(** An attribute that fits is appended; nothing else of the message changes. *)
Lemma AddAttr_built fixed attrs m t d : built fixed attrs m -> attr_ok (t, d) ->
  nlmsg_len m + align4 (attr_len (t, d)) <= NETLINK_MAX_LEN ->
  exists m', AddAttr t d m = (0, m') /\ built fixed (attrs ++ [(t, d)]) m' /\
    nlmsg_type m' = nlmsg_type m /\ nlmsg_flags m' = nlmsg_flags m /\ nlmsg_seq m' = nlmsg_seq m /\ nlmsg_pid m' = nlmsg_pid m.
Proof.
  intros Hb (_ & Hw & Hd) Hfit. pose proof (built_start _ _ _ Hb) as Hs. destruct Hb as [Hf Hm Hl Hle Hdata].
  pose proof (align4_ge (attr_len (t, d))) as Ha. change (attr_len (t, d)) with (RTA_HDR + Z.of_nat (length d)) in *.
  specialize (Ha ltac:(unfold RTA_HDR; lia)).
  cbn [snd] in Hd. assert (0 < length d)%nat by (destruct d; [done|cbn; lia]).
  unfold AddAttr. rewrite bool_decide_false by lia. rewrite Hs, Hm. unfold RTA_HDR, NETLINK_MAX_LEN, HDRLEN, FIXED in *.
  rewrite (proj2 (Z.ltb_ge _ _)) by lia. rewrite (proj2 (Z.ltb_lt (nlmsg_len m + 4) 1024)) by lia. rewrite (proj2 (Z.ltb_ge _ _)) by lia.
  eexists. split; [done|]. split; [|done]. pose proof (rta_bytes_length (t, d)) as Hr. change (attr_len (t, d)) with (4 + Z.of_nat (length d)) in Hr.
  split; cbn [maxBufLen_ nlmsg_len data]; rewrite ?attrs_bytes_snoc, ?length_app, ?Nat2Z.inj_add, ?Hr;
    unfold NETLINK_MAX_LEN, HDRLEN, FIXED; [done|done|lia|lia|].
  rewrite Hdata, (wrap_small 16) by (unfold in_width; lia).
  replace (1012 - length (attrs_bytes attrs))%nat
    with (length (le_bytes 2 (4 + Z.of_nat (length d)) ++ le_bytes 2 t ++ d) +
          (Z.to_nat (align4 (4 + Z.of_nat (length d)) - (4 + Z.of_nat (length d))) + (1012 - (length (attrs_bytes attrs) + length (rta_bytes (t, d))))))%nat
    by (rewrite !length_app, !Clat.le_bytes_length; lia).
  rewrite !replicate_add, (app_assoc fixed). rewrite splice_exact; [|rewrite length_app; lia|by rewrite length_replicate].
  unfold rta_bytes. cbn [fst snd]. change (attr_len (t, d)) with (4 + Z.of_nat (length d)). by rewrite <- !app_assoc.
Qed.

(** One that does not fit is refused. *)
Lemma AddAttr_full t d m : maxBufLen_ m < align4 (nlmsg_len m) + align4 (attr_len (t, d)) -> AddAttr t d m = (-1, m).
Proof.
  intros H. unfold AddAttr. destruct (bool_decide _); [done|]. change (attr_len (t, d)) with (RTA_HDR + Z.of_nat (length d)) in H.
  by rewrite (proj2 (Z.ltb_lt _ _)) by lia.
Qed.

(** ** What a reader finds *)

(** The attributes of a message, as the kernel reads them: up to the first that
    is not whole. *)
Fixpoint parse_attrs (fuel : nat) (b : bytes) : list Attr :=
  match fuel with
  | O => []
  | S fuel =>
    let rta_len := field 0 2 b in
    if (length b <? 4)%nat || negb ((4 <=? rta_len) && (rta_len <=? Z.of_nat (length b))) then [] else
    (field 2 2 b, take (Z.to_nat rta_len - 4) (drop 4 b)) :: parse_attrs fuel (drop (Z.to_nat (align4 rta_len)) b)
  end.

Definition m_fixed (b : bytes) : bytes := take FIXED (drop (Z.to_nat HDRLEN) b).
Definition m_attrs (b : bytes) : list Attr := parse_attrs (length b) (drop (Z.to_nat HDRLEN + FIXED) b).

Lemma field_le off n x (l1 l2 : bytes) : off = length l1 -> in_width (8 * Z.of_nat n) x -> field off n (l1 ++ le_bytes n x ++ l2) = x.
Proof.
  intros -> Hx. unfold field. rewrite drop_app_length, <- (Clat.le_bytes_length n x) at 1. rewrite take_app_length. by apply Clat.le_small.
Qed.

(** An attribute at the start of a buffer. *)
Lemma rta_bytes_fields a (r : bytes) : attr_ok a ->
  field 0 2 (rta_bytes a ++ r) = attr_len a /\ field 2 2 (rta_bytes a ++ r) = a.1 /\
  take (Z.to_nat (attr_len a) - 4) (drop 4 (rta_bytes a ++ r)) = a.2 /\ drop (Z.to_nat (align4 (attr_len a))) (rta_bytes a ++ r) = r.
Proof.
  intros (Ht & Hw & _). pose proof (rta_bytes_length a) as Hr. unfold rta_bytes in *. split; [|split; [|split]].
  - rewrite <- !app_assoc. apply (field_le 0 2 _ []); [done|]. change (8 * Z.of_nat 2) with 16. unfold in_width, attr_len, RTA_HDR in *. lia.
  - rewrite <- !app_assoc. apply (field_le 2 2 a.1 (le_bytes 2 (attr_len a))); [done|exact Ht].
  - rewrite <- !app_assoc. rewrite (app_assoc (le_bytes 2 _)). rewrite drop_app_length' by done.
    apply take_app_length'. unfold attr_len, RTA_HDR. lia.
  - apply drop_app_length'. lia.
Qed.
(** fib_rules of the kernel: every message reaches it; a new rule is added to the
    rules of its family, also when there is an equal one; a deletion takes the
    first rule that matches; other messages leave the rules alone. *)
Class FibLaws (K : Type) `{!Kernel K} := {
  fib : Z -> K -> list FibRule;
  transmit_sent : forall b (k : K), 0 < (transmit b k).1 < 2 ^ 31;
  transmit_new : forall b f (k : K), m_type b = RTM_NEWRULE -> rule_action b = FR_ACT_TO_TBL -> f_table (read_rule b) <> 0 ->
    m_len b = Z.of_nat (length b) ->
    fib f (transmit b k).2 ≡ₚ (if f =? rule_family b then [read_rule b] else []) ++ fib f k;
  transmit_del : forall b f (k : K), m_type b = RTM_DELRULE -> rule_action b = FR_ACT_TO_TBL -> m_len b = Z.of_nat (length b) ->
    fib f (transmit b k).2 = if f =? rule_family b then remove_first (matches (read_rule b)) (fib f k) else fib f k;
  transmit_other : forall b f (k : K), m_type b <> RTM_NEWRULE -> m_type b <> RTM_DELRULE -> fib f (transmit b k).2 = fib f k }.

(** Names of interfaces: 1 to 15 bytes, none of them 0. *)
Definition name_ok (i : string) : Prop :=
  i <> "" /\ (String.length i < IFNAMSIZ)%nat /\ c_bytes (bytes_of_string i) = bytes_of_string i.

(** Only interfaces with such a name have an index. *)
Class IndexLaws (K : Type) `{!Kernel K} := {
  index_range : forall i, 0 <= if_nametoindex i < 2 ^ 31;
  index_name : forall i, if_nametoindex i <> 0 -> name_ok i }.

Definition is_family (f : Z) : Prop := f = AF_INET \/ f = AF_INET6.

Lemma remove_first_absent P l : Forall (fun y => P y = false) l -> remove_first P l = l.
Proof. induction 1 as [|y l Hy Hl IH]; [done|]. cbn [remove_first]. by rewrite Hy, IH. Qed.

(** A deletion that matches only copies of one rule takes one of them. *)
Lemma remove_first_only P x l l' : P x = true -> (forall y, y ∈ l -> P y = true -> y = x) -> l ≡ₚ x :: l' -> remove_first P l ≡ₚ l'.
Proof.
  intros Px Hu Hl. assert (Hx : x ∈ l) by (rewrite Hl; left).
  assert (E : l ≡ₚ x :: remove_first P l); [|by apply (Permutation_cons_inv (a := x)); rewrite <- E].
  clear l' Hl. induction l as [|y l IH]; [by apply not_elem_of_nil in Hx|]. cbn [remove_first]. destruct (P y) eqn:Py.
  - by rewrite (Hu y) by (done || left).
  - apply elem_of_cons in Hx as [->|Hx]; [congruence|]. rewrite (perm_swap y x). constructor. apply IH; [|done].
    intros z Hz. apply Hu. by right.
Qed.

Lemma matches_refl f : matches f f = true.
Proof. unfold matches. rewrite !andb_true_iff, !orb_true_iff, !bool_decide_eq_true, !Z.eqb_eq. tauto. Qed.

Section Laws.
Context {K : Type} `{!Kernel K, !FibLaws K} (pid : Z).
Implicit Types k : K.

Lemma SendNetlinkMsgToKernel_plain b k : m_flags b .& NLM_F_DUMP = 0 ->
  SendNetlinkMsgToKernel b 0 k = transmit b k /\ (transmit b k).1 <? 0 = false.
Proof.
  intros Hf. unfold SendNetlinkMsgToKernel. pose proof (transmit_sent b k) as H. destruct (transmit b k) as [n k']. cbn [fst] in H.
  rewrite (proj2 (Z.leb_gt n 0)) by lia. rewrite Hf. cbn [Z.eqb negb]. rewrite (swrap_small 32) by lia.
  split; [done|]. apply Z.ltb_ge. cbn [fst]. lia.
Qed.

==============================

Give back exactly the lines above starting at the line where "field 0 2 (rta_bytes" appears and ending at the line where "intros (Ht &" appears, both included, with no other lines.

▶ [ANSWER SPACE]
  field 0 2 (rta_bytes a ++ r) = attr_len a /\ field 2 2 (rta_bytes a ++ r) = a.1 /\
  take (Z.to_nat (attr_len a) - 4) (drop 4 (rta_bytes a ++ r)) = a.2 /\ drop (Z.to_nat (align4 (attr_len a))) (rta_bytes a ++ r) = r.
Proof.
  intros (Ht & Hw & _). pose proof (rta_bytes_length a) as Hr. unfold rta_bytes in *. split; [|split; [|split]].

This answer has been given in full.